One heck of an improvement. Nice work!


----------



## wombosi (Apr 22, 2008)

thanks guys.
yeah, strangely it never really occured to mme to go chrome fixtures.
i was first thinking satin nickle, but then saw the deal on the brass, liked it well enough.

next time... soon i'll be redoing the downstairs bath.


----------



## USAF Retired (Jan 3, 2009)

*Found at http://www.secondchanceinc.org/default.aspx?m=catalog&catid=4*


----------



## rh8868 (Jan 15, 2009)

That is a beautiful bathroom! Quite an amazing transformation. The vintage look you've preserved and added to makes yours stand out from your typical remodel. I'd have to say the exposed pipes are my favorite part.
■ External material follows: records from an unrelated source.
(** The fields of an item card, given the three of them that can raise. *)
Definition item_fields (it mediaType posterUrl backdropUrl : JsVal)
  : list (string * JsVal) :=
  [ ("title", js_or (prop it "Name") (JStr ""));
    ("mediaType", mediaType);
    ("seriesTitle", js_or (prop it "SeriesName") JNull);
    ("episodeName", js_or (prop it "Name") JNull);
    ("season", js_or (prop it "ParentIndexNumber") JNull);
    ("episode", js_or (prop it "IndexNumber") JNull);
    ("itemId", js_or (prop it "Id") JNull);
    ("posterUrl", posterUrl);
    ("backdropUrl", backdropUrl);
    ("runtimeMs", runtime_val it);
    ("resumePositionMs", resume_val it);
    ("resumePercent", percent (runtime_val it) (resume_val it));
    ("theme", theme_of (prop it "Type"));
    ("userId", last_played_val it);
    ("__raw", it) ].

(** How a call of [GetOnDemand] went. *)
Inductive on_demand_run (this : JellyfinMS) (limit : number)
  : list request -> JsVal -> Prop :=
| run_no_user :
    to_boolean (userId this) = false ->
    on_demand_run this limit [latest_request limit] (latest_cards this limit)
| run_bad_user (e : exn) :
    to_boolean (userId this) = true ->
    encodeURIComponent (userId this) = Throw e ->
    on_demand_run this limit [] (JArr [])
| run_resume_failed (u : string) :
    to_boolean (userId this) = true ->
    encodeURIComponent (userId this) = Ok u ->
    client this (resume_request u limit) = Rejected ->
    on_demand_run this limit [resume_request u limit] (JArr [])
| run_resume_empty (u : string) (data items : JsVal) :
    to_boolean (userId this) = true ->
    encodeURIComponent (userId this) = Ok u ->
    client this (resume_request u limit) = Resolved data ->
    items_of data = Ok items ->
    no_items items = Ok true ->
    on_demand_run this limit
      [resume_request u limit; latest_request limit] (latest_cards this limit)
| run_resume (u : string) (data items : JsVal) :
    to_boolean (userId this) = true ->
    encodeURIComponent (userId this) = Ok u ->
    client this (resume_request u limit) = Resolved data ->
    items_of data = Ok items ->
    no_items items = Ok false ->
    on_demand_run this limit [resume_request u limit] (cards_of items limit).

(* =============================================================== *)
(** ** The constructor (lines 17-35) *)

(** [s.replace(/\/$/, '')]: a slash that ends the string is removed, once. *)
Definition strip_trailing_slash (s : string) : string :=
  match rev (str_bytes s) with
  | c :: r => if Ascii.eqb c "/" then bytes_str (rev r) else s
  | [] => s
  end.

(** [url.replace(/\/$/, '')]: only a string has the method. *)
Definition replace_trailing_slash (url : JsVal) : result string :=
  match url with
  | JStr s => Ok (strip_trailing_slash s)
  | _ => Throw TypeError
  end.

(** The fields the constructor sets on [this], before [axios.create]. *)
Record Instance : Type := mk_Instance {
  i_base : string;
  i_token : JsVal;
  i_userId : JsVal;
  i_libraries : JsVal;
  i_hasArt : JsVal
}.

(** How [new JellyfinMS(opts)] ends: the instance, the [Error] of line 19
    with its message, or an exception of the language. *)
Inductive construction : Type :=
| Constructed (i : Instance)
| ConfigError (message : string)
| Raised (e : exn).

Definition config_message : string :=
  "JellyfinMS requires jellyfinUrl and jellyfinApiKey".

(** [constructor(opts = {})], lines 17-26. *)
Definition JellyfinMS_constructor (opts : JsVal) : construction :=
  let opts := default_arg opts (JObj []) in
  match
    (jellyfinUrl <- get_prop opts "jellyfinUrl" ;;
     if negb (to_boolean jellyfinUrl) then Ok true
     else
       jellyfinApiKey <- get_prop opts "jellyfinApiKey" ;;
       Ok (negb (to_boolean jellyfinApiKey)))
  with
  | Throw e => Raised e
  | Ok true => ConfigError config_message
  | Ok false =>
      match
        (jellyfinUrl <- get_prop opts "jellyfinUrl" ;;
         base <- replace_trailing_slash jellyfinUrl ;;
         token <- get_prop opts "jellyfinApiKey" ;;
         userId <- field_or opts "userId" JNull ;;
         libraries <- field_or opts "libraries" JNull ;;
         hasArt <- field_or opts "hasArt" (JBool false) ;;
         Ok (mk_Instance base token userId libraries hasArt))
      with
      | Ok i => Constructed i
      | Throw e => Raised e
      end
  end.

(* =============================================================== *)
(** ** Percent encoding, byte by byte *)

Definition uri_encode_bytes (l : list ascii) : list ascii :=
  flat_map (fun c => if uri_unreserved c then [c] else percent_byte c) l.

(** A byte that [encodeURIComponent] can put out: an unreserved one, or the
    percent sign of an escape. *)
Definition uri_safe (c : ascii) : bool := uri_unreserved c || Ascii.eqb c "%".

(** The item id as it stands in an image reference. *)
Definition encoded_id (v : JsVal) : string :=
  bytes_str (uri_encode_bytes (str_bytes (to_string v))).

(** The image reference of an item, without a size hint. *)
Definition image_ref (v : JsVal) (kind : string) : string :=
  "/jellyfin/image/" ++ encoded_id v ++ "?type=" ++ kind.

(* =============================================================== *)
(** ** The keys of the cards *)

Definition session_card_keys : list string :=
  [ "title"; "mediaType"; "seriesTitle"; "episodeName"; "season"; "episode";
    "runtimeMs"; "progressMs"; "progressPercent"; "playerName"; "playerIP";
    "playerDevice"; "itemId"; "sessionId"; "userId"; "posterUrl"; "backdropUrl";
    "__raw"; "progress"; "theme" ].

Definition item_card_keys : list string :=
  [ "title"; "mediaType"; "seriesTitle"; "episodeName"; "season"; "episode";
    "itemId"; "posterUrl"; "backdropUrl"; "runtimeMs"; "resumePositionMs";
    "resumePercent"; "theme"; "userId"; "__raw" ].

(** The fields written [x || null] in the session mapper. *)
Definition session_nullable_keys : list string :=
  [ "seriesTitle"; "episodeName"; "season"; "episode"; "playerName"; "playerIP";
    "playerDevice"; "itemId"; "sessionId"; "userId" ].

(** The now-playing item of a session, as the mapper reads it. *)
Definition item_of (session : JsVal) : JsVal :=
  js_or (prop session "NowPlayingItem") (JObj []).

(** No field of the object is [undefined]. *)
Definition all_defined (c : JsVal) : Prop :=
  match c with
  | JObj fields => Forall (fun kv => snd kv <> JUndefined) fields
  | _ => False
  end.

Definition keys_of (c : JsVal) : list string :=
  match c with
  | JObj fields => map fst fields
  | _ => []
  end.

(** [c !== null], the filter of line 120. *)
Definition not_null (c : JsVal) : bool := negb (strict_eq c JNull).

(* =============================================================== *)
(** ** More sample inputs *)

(** Options with a trailing slash on the URL and an empty user id. *)
Definition sample_opts : JsVal :=
  JObj [("jellyfinUrl", JStr "http://jellyfin.local:8096/");
        ("jellyfinApiKey", JStr "key");
        ("userId", JStr "")].

Definition sample_instance : Instance :=
  mk_Instance "http://jellyfin.local:8096" (JStr "key") JNull JNull (JBool false).

(** The first episode of a season of specials, played on a named device. *)
Definition special_session : JsVal :=
  JObj [("NowPlayingItem",
         JObj [("Id", JStr "a/b"); ("Name", JStr "Pilot"); ("Type", JStr "Episode");
               ("ParentIndexNumber", JInt 0); ("IndexNumber", JInt 1)]);
        ("UserId", JStr "u1");
        ("DeviceName", JStr "TV")].

(** An upstream with three sessions, the second of them [null]. *)
Definition sessions_with_null : list JsVal :=
  [sample_session; JNull; special_session].

Definition three_sessions (r : request) : response :=
  if String.eqb (path r) "/Sessions" then Resolved (JArr sessions_with_null)
  else Rejected.

(** An upstream that answers every request with a page of text. *)
Definition text_page (r : request) : response := Resolved (JStr "<html></html>").

(** An upstream whose recently-added list holds a [null]. *)
Definition latest_with_null (r : request) : response :=
  if String.eqb (path r) "/Items/Latest"
  then Resolved (JArr [sample_item "1"; JNull; sample_item "3"])
  else Rejected.

(** Two upstreams with the same recently-added item, bare and wrapped. *)
Definition latest_bare (r : request) : response :=
  Resolved (JArr [sample_item "1"]).

Definition latest_wrapped (r : request) : response :=
  Resolved (JObj [("Items", JArr [sample_item "1"]); ("TotalRecordCount", JInt 1)]).

(** An upstream with two items to resume. *)
Definition resume_two (r : request) : response :=
  if String.eqb (path r) "/Items/Latest" then Resolved (JArr [sample_item "1"])
  else Resolved (JObj [("Items", JArr [sample_item "8"; sample_item "9"])]).

(* =============================================================== *)
(** ** Time utilities *)

Lemma Qis_zero_true (q : Q) : Qis_zero q = true <-> q == 0.
Proof. unfold Qis_zero. apply Qeq_bool_iff. Qed.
Good work!


----------



## fixrite (Mar 1, 2009)

Great Job Schmolze I was wondering if you put any kind of protective coating on your exposed pipes to keep them looking as good as they do now?


----------



## wombosi (Apr 22, 2008)

fixrite said:


> Great Job Schmolze I was wondering if you put any kind of protective coating on your exposed pipes to keep them looking as good as they do now?


thanks mate.
no, i haven't put anything on them. i was thinking i should, though.
any suggestions?

they're still pretty gleaming after a few months.

b


----------



## fixrite (Mar 1, 2009)

you might want to try and give them a coat of lacquer to protect them.

cheers


----------



## slowboyy (Jun 2, 2009)

thats is really nice bro/sis


----------